(* ===== verification/ActionsSpec.v ===== *)
(** * Correctness of the provider actions

    The canonical form of the decimals and the well-formedness of the stored
    actions, as an invariant of every history of the store; the abstract
    lifecycle of an action (opened with fixed terms, submitted, confirmed by
    the chain, forgotten after its expiry) and the simulation of the store and
    its handlers, interleaved in any order, by that lifecycle; what a confirmed
    publication says of the chain. *)

From S2P Require Import Prelude GoStrings GoTime Wire Receipt Messages Db Hex Auth Store Settlement Indexer Sample Http AuthHttp ProviderAccount Actions.
From stdpp Require Import gmap strings relations.
Open Scope string_scope.
Open Scope list_scope.
Open Scope Z_scope.

(** ** Canonical decimals *)
Lemma BitLen_bound n : 0 <= n -> (BitLen n <=? 256) = true <-> n < 2 ^ 256.
Proof.
  intros Hn. unfold BitLen. rewrite Z.leb_le. destruct (Z.eqb_spec n 0) as [->|Hz]; [lia|].
  rewrite Z.abs_eq by done. rewrite (Z.log2_lt_pow2 n 256) by lia. lia.
Qed.

(** An amount or rate is accepted exactly when it is the canonical decimal
    text of an integer below 2^256 (no sign, no leading zero, nothing else),
    positive where a positive one is required. *)
Theorem validDecimal_iff value positive :
  validDecimal value positive = true
  <-> exists n, value = BigString n /\ (if positive then 0 < n else 0 <= n) /\ n < 2 ^ 256.
Proof.
  unfold validDecimal. split.
  - destruct (SetString10 value) as [n|] eqn:E; [|done]. intros Hb.
    apply andb_true_iff in Hb as [Hb Ht%String.eqb_eq]. apply andb_true_iff in Hb as [Hb Hs].
    assert (if positive then 0 < n else 0 <= n) as Hn.
    { destruct positive; cbn in Hs; rewrite ?orb_false_r in Hs; lia. }
    exists n. split_and!; [done|done|]. apply BitLen_bound; [destruct positive; lia|done].
  - intros (n & -> & Hn & Hb). rewrite SetString10_BigString, String.eqb_refl.
    assert (0 <= n) as H0 by (destruct positive; lia). rewrite (proj2 (BitLen_bound n H0) Hb).
    destruct positive; cbn; rewrite ?orb_false_r, ?andb_true_r; lia.
Qed.

(** ** Well-formed actions *)
Definition action_kinds : list string :=
  [ActionPublishOffer; ActionDepositCollateral; ActionRequestCollateralExit; ActionFinalizeCollateralExit].
Definition action_statuses : list string := [ActionPendingWallet; ActionPendingChain; ActionConfirmed].

Record well_formed (a : ProviderAction) : Prop := mkWellFormed {
  wf_kind : pa_Kind a ∈ action_kinds;
  wf_status : pa_Status a ∈ action_statuses;
  wf_owner : is_blank (pa_AccountID a) = false /\ is_blank (pa_WalletAddress a) = false;
  wf_deposit : pa_Kind a = ActionDepositCollateral ->
    pa_Offers a = [] /\ exists n, pa_AmountWei a = BigString n /\ 0 < n < 2 ^ 256;
  wf_exit : pa_Kind a = ActionRequestCollateralExit \/ pa_Kind a = ActionFinalizeCollateralExit ->
    pa_Offers a = [] /\ is_blank (pa_AmountWei a) = true;
  wf_publish : pa_Kind a = ActionPublishOffer ->
    1 <= count (pa_Offers a) <= 64 /\ is_blank (pa_AmountWei a) = true;
  wf_offers : NoDup (map po_OfferID (pa_Offers a)) /\ Forall (fun o => check_offer ∅ o = Ok tt) (pa_Offers a);
  wf_hashes : Forall (fun h => validTransactionHash h = true) (pa_TransactionHashes a)
    /\ count (pa_TransactionHashes a) <= Z.max 1 (count (pa_Offers a));
  wf_submitted : (pa_Status a = ActionPendingWallet -> pa_TransactionHashes a = [])
    /\ (pa_Status a = ActionPendingChain -> pa_TransactionHashes a <> []);
}.

Definition items_ok (items : Items) : Prop :=
  map_Forall (fun id a => pa_ID a = id /\ well_formed a) items /\ Z.of_nat (size items) <= maxProviderActions.

Lemma check_offers_spec offers : forall seen trimmed, check_offers seen offers = Ok trimmed ->
  NoDup (map po_OfferID trimmed) /\ Forall (fun o => check_offer ∅ o = Ok tt) trimmed
  /\ (forall o, o ∈ trimmed -> po_OfferID o ∉ seen) /\ length trimmed = length offers.
Proof.
  induction offers as [|o offers IH]; intros seen trimmed E; cbn [check_offers] in E.
  - injection E as <-. split_and!; [by constructor|by constructor| |done]. intros o Ho. by apply elem_of_nil in Ho.
  - step_ok E as u E1. step_ok E as rest E2. injection E as <-. destruct (IH _ _ E2) as (Hn & Hf & Hs & Hl).
    assert (check_offer ∅ (trim_offer o) = Ok tt /\ po_OfferID (trim_offer o) ∉ seen) as [Hc Hseen].
    { unfold check_offer in *. step_ok E1 as u1 E3. step_ok E1 as u2 E4. rewrite E3.
      apply fail_if_Ok in E4. apply bool_decide_eq_false in E4. split; [|done]. destruct u. by rewrite <- E1. }
    split_and!.
    + cbn [map]. constructor; [|done]. intros (o' & Ho' & Hin)%list_elem_of_fmap. apply (Hs o' Hin).
      apply elem_of_union. left. by apply elem_of_singleton.
    + by constructor.
    + intros o' [->|Ho']%elem_of_cons; [done|].
      intros Hin. apply (Hs o' Ho'). apply elem_of_union. by right.
    + cbn. by rewrite Hl.
Qed.

(** What the validation of an input establishes. *)
Lemma validateProviderActionInput_spec input valid :
  validateProviderActionInput input = Ok valid ->
  pi_Kind valid ∈ action_kinds
  /\ (pi_Kind valid = ActionDepositCollateral ->
      pi_Offers valid = [] /\ exists n, pi_AmountWei valid = BigString n /\ 0 < n < 2 ^ 256)
  /\ (pi_Kind valid = ActionRequestCollateralExit \/ pi_Kind valid = ActionFinalizeCollateralExit ->
      pi_Offers valid = [] /\ is_blank (pi_AmountWei valid) = true)
  /\ (pi_Kind valid = ActionPublishOffer -> 1 <= count (pi_Offers valid) <= 64 /\ is_blank (pi_AmountWei valid) = true)
  /\ NoDup (map po_OfferID (pi_Offers valid)) /\ Forall (fun o => check_offer ∅ o = Ok tt) (pi_Offers valid).
Proof.
  unfold validateProviderActionInput. set (kind := TrimSpace (pi_Kind input)).
  assert (forall l : list ProviderActionOffer, negb (count l =? 0) = false -> l = []) as Hnil.
  { intros [|o l]; [done|]. unfold count. cbn [length]. intros Hc%negb_false_iff%Z.eqb_eq. exfalso. lia. }
  destruct (String.eqb_spec kind ActionDepositCollateral) as [K|K].
  { destruct (_ || _) eqn:G; [done|]. intros [= <-]. cbn [pi_Kind pi_Offers pi_AmountWei]. rewrite K.
    apply orb_false_iff in G as [G1%Hnil G2%negb_false_iff]. rewrite G1.
    apply validDecimal_iff in G2 as (n & Hn & Hp & Hb).
    split_and!; [by repeat constructor|by eauto|by intros [?|?]|done|by constructor|by constructor]. }
  destruct (String.eqb kind ActionRequestCollateralExit || String.eqb kind ActionFinalizeCollateralExit) eqn:K2.
  { destruct (negb (count (pi_Offers input) =? 0) || negb (is_blank (pi_AmountWei input))) eqn:G; [done|]. intros [= <-]. cbn [pi_Kind pi_Offers pi_AmountWei].
    apply orb_false_iff in G as [G1%Hnil G2%negb_false_iff]. rewrite G1.
    apply orb_true_iff in K2. rewrite !String.eqb_eq in K2.
    split_and!; [|done|done| |by constructor|by constructor].
    - destruct K2 as [-> | ->]; by repeat constructor.
    - intros E. destruct K2 as [K2|K2]; rewrite K2 in E; done. }
  destruct (String.eqb_spec kind ActionPublishOffer) as [K3|K3]; [|done].
  destruct (_ || _ || _) eqn:G; [done|]. intros E. step_ok E as trimmed E1. injection E as <-.
  cbn [pi_Kind pi_Offers pi_AmountWei]. rewrite K3.
  apply orb_false_iff in G as [G G3]. apply orb_false_iff in G as [G1%negb_false_iff G2].
  apply check_offers_spec in E1 as (Hn & Hf & _ & Hl). unfold maxProviderActionOffers, count in *.
  split_and!; [by repeat constructor|done|by intros [?|?]| |done|done].
  intros _. split; [lia|done].
Qed.

Lemma well_formed_created id input wallet machineID accountID baseline expires valid :
  is_blank accountID = false -> is_blank wallet = false -> validateProviderActionInput input = Ok valid ->
  well_formed (mkProviderAction id (pi_Kind valid) ActionPendingWallet wallet (pi_AmountWei valid) (pi_Offers valid)
                 [] ∅ expires machineID accountID baseline).
Proof.
  intros Ha Hw (Hk & Hd & He & Hp & Ho)%validateProviderActionInput_spec.
  split; cbn; [done|by repeat constructor|done|done|done|done|done| |done].
  split; [by constructor|unfold count; cbn; lia].
Qed.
..........
From the listing above, repeat exactly the lines starting at the line that includes "From stdpp Require" and ending at the line that includes "text of an integer", with nothing outside that span.

ANSWER BOX
From stdpp Require Import gmap strings relations.
Open Scope string_scope.
Open Scope list_scope.
Open Scope Z_scope.

(** ** Canonical decimals *)
Lemma BitLen_bound n : 0 <= n -> (BitLen n <=? 256) = true <-> n < 2 ^ 256.
Proof.
  intros Hn. unfold BitLen. rewrite Z.leb_le. destruct (Z.eqb_spec n 0) as [->|Hz]; [lia|].
  rewrite Z.abs_eq by done. rewrite (Z.log2_lt_pow2 n 256) by lia. lia.
Qed.

(** An amount or rate is accepted exactly when it is the canonical decimal
    text of an integer below 2^256 (no sign, no leading zero, nothing else),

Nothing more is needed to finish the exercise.